Stored data:

*-*-*

(* ===== verification/ElfLink.v ===== *)
(** * What the dynamic linker of [elf.rs] makes of the tables of a shared object

    [process_dynamic_section] reads entries of a tag and a value up to a null
    entry, [apply_relocations] tables of relocations up to a null entry.  Here the
    tables are lists, laid out in memory as the ELF format says, and the results are
    described on the lists: which addresses the section gives, and which words the
    relocations write. *)

From S2P Require Import Prelude Memory Heap BTree Vfs Elf.

Local Open Scope Z_scope.

(** ** Words in packed structures *)
Lemma field_at (l r : list Z) (o n : nat) v :
  length l = o -> 0 <= v < 2 ^ (8 * Z.of_nat n) -> field (l ++ le_bytes n v ++ r) o n = v.
Proof.
  intros Hl Hv. unfold field. rewrite drop_app_length' by done. rewrite take_app_length' by by rewrite le_bytes_length.
  rewrite le_word_bytes. by apply Z.mod_small.
Qed.

Lemma load_packed m p l : bytes_at m p l -> load_bytes m p (length l) = Ret l.
Proof. apply load_bytes_ok. Qed.

(** A loop over [n] entries of [k] bytes and a null entry has fuel to spare. *)
Lemma table_fuel m p k n l : bytes_at m p l -> length l = (k * S n)%nat -> (0 < k)%nat -> (n < S (size m))%nat.
Proof. intros Hb Hl Hk. pose proof (mapped_size _ _ _ (bytes_at_mapped _ _ _ Hb)) as Hs. rewrite Hl in Hs. nia. Qed.

(** ** The dynamic section *)

(** An entry of the section, and the section with its null entry. *)
Definition dyn_entry (e : Z * Z) : list Z := le_bytes 8 (u64 e.1) ++ le_bytes 8 e.2.

Definition dyn_section (es : list (Z * Z)) (junk : Z) : list Z := concat (dyn_entry <$> es) ++ dyn_entry (0, junk).

Definition entry_ok (e : Z * Z) : Prop := e.1 <> 0 /\ - 2 ^ 63 <= e.1 < 2 ^ 63 /\ 0 <= e.2 < 2 ^ 64.

(** The addresses that entries with tag [t] stand for. *)
Definition addresses (base t : Z) (es : list (Z * Z)) : list Z := (fun e => u64 (base + e.2)) <$> filter (fun e => e.1 = t) es.

Definition newest (old : option Z) (l : list Z) : option Z := match last l with Some a => Some a | None => old end.

Lemma dyn_entry_length e : length (dyn_entry e) = 16%nat.
Proof. unfold dyn_entry. by rewrite length_app, !le_bytes_length. Qed.

Lemma i64_u64 v : - 2 ^ 63 <= v < 2 ^ 63 -> i64 (u64 v) = v.
Proof.
  intros H. unfold swrap at 1, wrap. rewrite Z.add_mod_idemp_l by done. fold (swrap 64 v). by apply swrap_small.
Qed.

Lemma load_dyn_entry m p t v :
  - 2 ^ 63 <= t < 2 ^ 63 -> 0 <= v < 2 ^ 64 -> bytes_at m p (dyn_entry (t, v)) -> load_dyn m p = Ret (mkDyn t v).
Proof.
  intros Ht Hv Hb. apply load_packed in Hb. rewrite dyn_entry_length in Hb. unfold load_dyn. rewrite Hb. step_ret.
  unfold decode_dyn, dyn_entry. cbn [fst snd].
  assert (field (le_bytes 8 (u64 t) ++ le_bytes 8 v) 0 8 = u64 t) as -> by (apply (field_at [] (le_bytes 8 v)); [done|apply (wrap_range 64); lia]).
  assert (field (le_bytes 8 (u64 t) ++ le_bytes 8 v) 8 8 = v) as ->.
  { rewrite <- (app_nil_r (le_bytes 8 v)). apply field_at; [apply le_bytes_length|done]. }
  by rewrite i64_u64.
Qed.

Lemma newest_none l : newest None l = last l.
Proof. unfold newest. by destruct (last l). Qed.

Lemma newest_cons old a l : newest old (a :: l) = newest (Some a) l.
Proof. unfold newest. rewrite last_cons. by destruct (last l). Qed.

(** The names "lib0", "lib1", ... of the needed libraries. *)
Definition numbered (i : nat) (name : list Z) : Prop :=
  exists ds, name = bytes "lib" ++ ds /\ Forall is_digit ds /\ dec_value ds = Z.of_nat i.

Lemma lib_name_ok i : Z.of_nat i < 2 ^ 64 -> exists name, lib_name i = Ret name /\ numbered i name.
Proof.
  intros Hi. destruct (dec_digits_ok 20 (Z.of_nat i)) as (ds & E & _ & Hd & Hv); [lia|cbn; lia|].
  exists (bytes "lib" ++ ds). unfold lib_name. rewrite E. split; [done|]. by exists ds.
Qed.

(** What the entries add to what is known. *)
Definition described (ctx : DynamicContext) (es : list (Z * Z)) (ctx' : DynamicContext) : Prop :=
  base_addr ctx' = base_addr ctx /\ dynamic ctx' = dynamic ctx /\
  strtab ctx' = newest (strtab ctx) (addresses (base_addr ctx) 5 es) /\
  symtab ctx' = newest (symtab ctx) (addresses (base_addr ctx) 6 es) /\
  plt_got ctx' = newest (plt_got ctx) (addresses (base_addr ctx) 3 es) /\
  hash_table ctx' = newest (hash_table ctx) (addresses (base_addr ctx) 4 es) /\
  relocations ctx' = relocations ctx ++ addresses (base_addr ctx) 7 es /\
  exists names, needed_libs ctx' = needed_libs ctx ++ names /\
    Forall2 numbered (seq (length (needed_libs ctx)) (length (filter (fun e : Z * Z => e.1 = 1) es))) names.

*-*-*

* DIRECTIONS *
Restate the entries above word for word.

* ANSWER TO THE PROBLEM *
(* ===== verification/ElfLink.v ===== *)
(** * What the dynamic linker of [elf.rs] makes of the tables of a shared object

    [process_dynamic_section] reads entries of a tag and a value up to a null
    entry, [apply_relocations] tables of relocations up to a null entry.  Here the
    tables are lists, laid out in memory as the ELF format says, and the results are
    described on the lists: which addresses the section gives, and which words the
    relocations write. *)

From S2P Require Import Prelude Memory Heap BTree Vfs Elf.

Local Open Scope Z_scope.

(** ** Words in packed structures *)
Lemma field_at (l r : list Z) (o n : nat) v :
  length l = o -> 0 <= v < 2 ^ (8 * Z.of_nat n) -> field (l ++ le_bytes n v ++ r) o n = v.
Proof.
  intros Hl Hv. unfold field. rewrite drop_app_length' by done. rewrite take_app_length' by by rewrite le_bytes_length.
  rewrite le_word_bytes. by apply Z.mod_small.
Qed.

Lemma load_packed m p l : bytes_at m p l -> load_bytes m p (length l) = Ret l.
Proof. apply load_bytes_ok. Qed.

(** A loop over [n] entries of [k] bytes and a null entry has fuel to spare. *)
Lemma table_fuel m p k n l : bytes_at m p l -> length l = (k * S n)%nat -> (0 < k)%nat -> (n < S (size m))%nat.
Proof. intros Hb Hl Hk. pose proof (mapped_size _ _ _ (bytes_at_mapped _ _ _ Hb)) as Hs. rewrite Hl in Hs. nia. Qed.

(** ** The dynamic section *)

(** An entry of the section, and the section with its null entry. *)
Definition dyn_entry (e : Z * Z) : list Z := le_bytes 8 (u64 e.1) ++ le_bytes 8 e.2.

Definition dyn_section (es : list (Z * Z)) (junk : Z) : list Z := concat (dyn_entry <$> es) ++ dyn_entry (0, junk).

Definition entry_ok (e : Z * Z) : Prop := e.1 <> 0 /\ - 2 ^ 63 <= e.1 < 2 ^ 63 /\ 0 <= e.2 < 2 ^ 64.

(** The addresses that entries with tag [t] stand for. *)
Definition addresses (base t : Z) (es : list (Z * Z)) : list Z := (fun e => u64 (base + e.2)) <$> filter (fun e => e.1 = t) es.

Definition newest (old : option Z) (l : list Z) : option Z := match last l with Some a => Some a | None => old end.

Lemma dyn_entry_length e : length (dyn_entry e) = 16%nat.
Proof. unfold dyn_entry. by rewrite length_app, !le_bytes_length. Qed.

Lemma i64_u64 v : - 2 ^ 63 <= v < 2 ^ 63 -> i64 (u64 v) = v.
Proof.
  intros H. unfold swrap at 1, wrap. rewrite Z.add_mod_idemp_l by done. fold (swrap 64 v). by apply swrap_small.
Qed.

Lemma load_dyn_entry m p t v :
  - 2 ^ 63 <= t < 2 ^ 63 -> 0 <= v < 2 ^ 64 -> bytes_at m p (dyn_entry (t, v)) -> load_dyn m p = Ret (mkDyn t v).
Proof.
  intros Ht Hv Hb. apply load_packed in Hb. rewrite dyn_entry_length in Hb. unfold load_dyn. rewrite Hb. step_ret.
  unfold decode_dyn, dyn_entry. cbn [fst snd].
  assert (field (le_bytes 8 (u64 t) ++ le_bytes 8 v) 0 8 = u64 t) as -> by (apply (field_at [] (le_bytes 8 v)); [done|apply (wrap_range 64); lia]).
  assert (field (le_bytes 8 (u64 t) ++ le_bytes 8 v) 8 8 = v) as ->.
  { rewrite <- (app_nil_r (le_bytes 8 v)). apply field_at; [apply le_bytes_length|done]. }
  by rewrite i64_u64.
Qed.

Lemma newest_none l : newest None l = last l.
Proof. unfold newest. by destruct (last l). Qed.

Lemma newest_cons old a l : newest old (a :: l) = newest (Some a) l.
Proof. unfold newest. rewrite last_cons. by destruct (last l). Qed.

(** The names "lib0", "lib1", ... of the needed libraries. *)
Definition numbered (i : nat) (name : list Z) : Prop :=
  exists ds, name = bytes "lib" ++ ds /\ Forall is_digit ds /\ dec_value ds = Z.of_nat i.

Lemma lib_name_ok i : Z.of_nat i < 2 ^ 64 -> exists name, lib_name i = Ret name /\ numbered i name.
Proof.
  intros Hi. destruct (dec_digits_ok 20 (Z.of_nat i)) as (ds & E & _ & Hd & Hv); [lia|cbn; lia|].
  exists (bytes "lib" ++ ds). unfold lib_name. rewrite E. split; [done|]. by exists ds.
Qed.

(** What the entries add to what is known. *)
Definition described (ctx : DynamicContext) (es : list (Z * Z)) (ctx' : DynamicContext) : Prop :=
  base_addr ctx' = base_addr ctx /\ dynamic ctx' = dynamic ctx /\
  strtab ctx' = newest (strtab ctx) (addresses (base_addr ctx) 5 es) /\
  symtab ctx' = newest (symtab ctx) (addresses (base_addr ctx) 6 es) /\
  plt_got ctx' = newest (plt_got ctx) (addresses (base_addr ctx) 3 es) /\
  hash_table ctx' = newest (hash_table ctx) (addresses (base_addr ctx) 4 es) /\
  relocations ctx' = relocations ctx ++ addresses (base_addr ctx) 7 es /\
  exists names, needed_libs ctx' = needed_libs ctx ++ names /\
    Forall2 numbered (seq (length (needed_libs ctx)) (length (filter (fun e : Z * Z => e.1 = 1) es))) names.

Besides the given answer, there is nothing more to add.